Here is an example of the code I changed. Maybe the Subset class does not have __len__ properly implemented by default?

Before:

trainloader = torch.utils.data.DataLoader(train_dataset, batch_size=8, shuffle=True,num_workers=0)
#train_dataset is a subset of the whole dataset

After:

with open("class_weights.txt", "r") as f:
    weights = [float(i) for i in f.readlines()]

sampler = WeightedRandomSampler(weights=weights, num_samples=5856, replacement=True)
trainloader = torch.utils.data.DataLoader(train_dataset, batch_size=8, sampler=sampler,num_workers=0)
#train_dataset is a subset of the whole dataset

After this change I get the following error.

Traceback (most recent call last):
  File "C:/Users/Matej/PycharmProjects/pneumonia_detection/normal_neural_network.py", line 153, in <module>
    train_net(net, trainloader, valloader, device, 30)
  File "C:/Users/Matej/PycharmProjects/pneumonia_detection/normal_neural_network.py", line 93, in train_net
    for i, data in enumerate(trainloader, 0):
  File "C:\Users\Matej\AppData\Local\Programs\Python\Python36\lib\site-packages\torch\utils\data\dataloader.py", line 345, in __next__
    data = self._next_data()
  File "C:\Users\Matej\AppData\Local\Programs\Python\Python36\lib\site-packages\torch\utils\data\dataloader.py", line 385, in _next_data
    data = self._dataset_fetcher.fetch(index)  # may raise StopIteration
  File "C:\Users\Matej\AppData\Local\Programs\Python\Python36\lib\site-packages\torch\utils\data\_utils\fetch.py", line 44, in fetch
    data = [self.dataset[idx] for idx in possibly_batched_index]
  File "C:\Users\Matej\AppData\Local\Programs\Python\Python36\lib\site-packages\torch\utils\data\_utils\fetch.py", line 44, in <listcomp>
    data = [self.dataset[idx] for idx in possibly_batched_index]
  File "C:\Users\Matej\AppData\Local\Programs\Python\Python36\lib\site-packages\torch\utils\data\dataset.py", line 257, in __getitem__
    return self.dataset[self.indices[idx]]
IndexError: list index out of range

Thanks in advance for your answers and time.

Could you check the length of weights as well as train_dataset?
Based on the error I guess you might have created more weights than samples contained in the dataset (Subset).

Hi,
Was this ever resolved.

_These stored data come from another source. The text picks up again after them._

(* ===== verification/ConstraintFacts.v ===== *)
(** * Properties of build constraints

    The text of an expression is parsed back to the same expression up to the
    association of && and ||; the parser returns on every text; negations are
    pushed inwards without a change of meaning; the old build lines of an
    expression mean the same; a satisfied expression bounds the Go version. *)

From S2P Require Import Prelude Utf8 UnicodeTables Unicode Format Search SearchFacts Strings StringsFacts Constraint.
Import constraint.

#[local] Open Scope Z_scope.
#[local] Open Scope go_scope.

(** ** Tags *)

Definition tag_char (r : rune) : Prop := ValidRune r = true /\ tagRune r = true.

(** A text that the parser reads as a tag. *)
Definition is_tag (t : text) : Prop := exists rs, rs <> [] /\ Forall tag_char rs /\ t = encode_all rs.

Abbreviation bad_rune := (fun ir : Z * rune => negb (tagRune ir.2)).

Lemma encode_all_bytes rs : Forall tag_char rs -> Forall is_byte (encode_all rs).
Proof.
  induction 1 as [|r rs [Hr _] _ IH]; [constructor|]. unfold encode_all. cbn [map concat].
  apply Forall_app. split; [by apply encode_bytes|done].
Qed.

(** A character other than a tag's, or the end. *)
Definition stops (q : text) : Prop :=
  q = [] \/ exists c q', q = c :: q' /\ 0 <= c < RuneSelf /\ tagRune c = false.

Lemma ascii_valid c : 0 <= c < RuneSelf -> ValidRune c = true /\ encode c = [c].
Proof.
  unfold RuneSelf. intros Hc. split; [|by apply encode1]. unfold ValidRune, surrogateMin. by decide_tests.
Qed.

Lemma RuneLen_pos r : ValidRune r = true -> 0 < RuneLen r.
Proof.
  intros Hr. rewrite <- encode_length by done. destruct (encode_cons r Hr) as (b & l & ->).
  rewrite lenZ_cons. pose proof (lenZ_nonneg l). lia.
Qed.

(** The first character that does not belong to the tag. *)
Lemma find_tags rs q : Forall tag_char rs -> Forall is_byte q -> forall n i,
  (length (encode_all rs ++ q) <= n)%nat ->
  exists m, (length q <= m)%nat /\
    find bad_rune (runes_from n i (encode_all rs ++ q)) =
    find bad_rune (runes_from m (i + lenZ (encode_all rs)) q).
Proof.
  intros Hrs Hq. induction Hrs as [|r rs [Hr Ht] Hrs IH]; intros n i Hn.
  { exists n. cbn. rewrite Z.add_0_r. by split. }
  unfold encode_all in *. cbn [map concat] in *. rewrite <- app_assoc in *.
  pose proof (RuneLen_pos r Hr). pose proof (encode_length r Hr) as Hl. rewrite length_app in Hn. unfold lenZ in Hl.
  destruct n as [|n]; [lia|]. rewrite runes_from_encode; [|done|].
  2: { apply Forall_app. split; [by apply encode_all_bytes|done]. }
  cbn [find snd]. rewrite Ht. cbn [negb].
  destruct (IH n (i + RuneLen r)) as (m & Hm & E); [lia|]. exists m. split; [done|]. rewrite E. do 2 f_equal.
  rewrite lenZ_app, encode_length by done. lia.
Qed.

Lemma find_stop m i q : stops q -> Forall is_byte q -> (length q <= m)%nat ->
  find bad_rune (runes_from m i q) = match q with [] => None | c :: _ => Some (i, c) end.
Proof.
  intros [->|(c & q' & -> & Hc & Ht)] Hq Hm; [by destruct m|]. destruct (ascii_valid c Hc) as [Hv He].
  destruct m as [|m]; [cbn in Hm; lia|]. change (c :: q') with ([c] ++ q'). rewrite <- He.
  rewrite runes_from_encode by (try done; by inversion Hq). cbn [find snd]. by rewrite Ht.
Qed.

Lemma tag_prefix_tags rs q : Forall tag_char rs -> Forall is_byte q -> stops q ->
  tag_prefix (encode_all rs ++ q) = encode_all rs.
Proof.
  intros Hrs Hq Hs. unfold tag_prefix, range_.
  destruct (find_tags rs q Hrs Hq (length (encode_all rs ++ q)) 0) as (m & Hm & ->); [lia|].
  rewrite find_stop by done. destruct q as [|c q]; [by rewrite app_nil_r|].
  rewrite Z.add_0_l. apply slice_front.
Qed.

(** Every text starts with the characters of a tag, none or more. *)
Lemma tags_split n : forall s i, Forall is_byte s -> (length s <= n)%nat ->
  exists rs q, s = encode_all rs ++ q /\ Forall tag_char rs /\
    match find bad_rune (runes_from n i s) with
    | Some (j, _) => j = i + lenZ (encode_all rs)
    | None => q = []
    end.
Proof.
  induction n as [|n IH]; intros s i Hs Hn.
  { destruct s; [|cbn in Hn; lia]. by exists [], []. }
  destruct s as [|b s']; [by exists [], []|]. cbn [runes_from].
  destruct (DecodeRune (b :: s')) as [r w] eqn:E. destruct (tagRune r) eqn:Et.
  - assert (Hne : ~ (r = RuneError /\ w = 1)) by (intros [-> _]; vm_compute in Et; discriminate).
    destruct (DecodeRune_sound _ r w Hs ltac:(done) E Hne) as (Hv & -> & Es).
    set (d := drop (Z.to_nat (RuneLen r)) (b :: s')) in *. pose proof (RuneLen_pos r Hv). pose proof (encode_length r Hv) as Hl.
    assert (Hd : Forall is_byte d) by (by apply Forall_drop).
    assert (Hdn : (length d <= n)%nat) by (unfold d; rewrite length_drop; lia).
    destruct (IH d (i + RuneLen r) Hd Hdn) as (rs & q & Eq & Hrs & Hf). exists (r :: rs), q.
    split_and!; [by rewrite Es, Eq; unfold encode_all; cbn [map concat]; rewrite app_assoc|by constructor|].
    cbn [find snd]. rewrite Et. cbn [negb]. destruct (find _ _) as [[j r']|]; [|done].
    unfold encode_all. cbn [map concat]. rewrite lenZ_app, Hl. unfold encode_all in Hf. lia.
  - exists [], (b :: s'). split_and!; [done|constructor|]. cbn [find snd]. rewrite Et. cbn [negb]. change (lenZ (encode_all [])) with 0. lia.
Qed.

Lemma find_forallb {A} (f : A -> bool) l : forallb f l = true -> find (fun x => negb (f x)) l = None.
Proof. induction l as [|x l IH]; cbn; [done|]. intros [-> Hl]%andb_true_iff. by apply IH. Qed.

I am facing the same issue with WeightedRandomSampler. I have checked the length of weights (len is 9475) and train_dataset (len is 7580). My DataLoader works fine without sampler but with sampler I get
IndexError: list index out of range

sampler = WeightedRandomSampler(sample_weights, len(train_dataset), replacement=replacement, generator=None)

It doesn’t make sense that weights length is smaller than num_samples to draw or maybe I am missing something here.

Actually I solved it. I was passing whole to dataset to WeightedRandomSampler instead of train_dataset

1 Like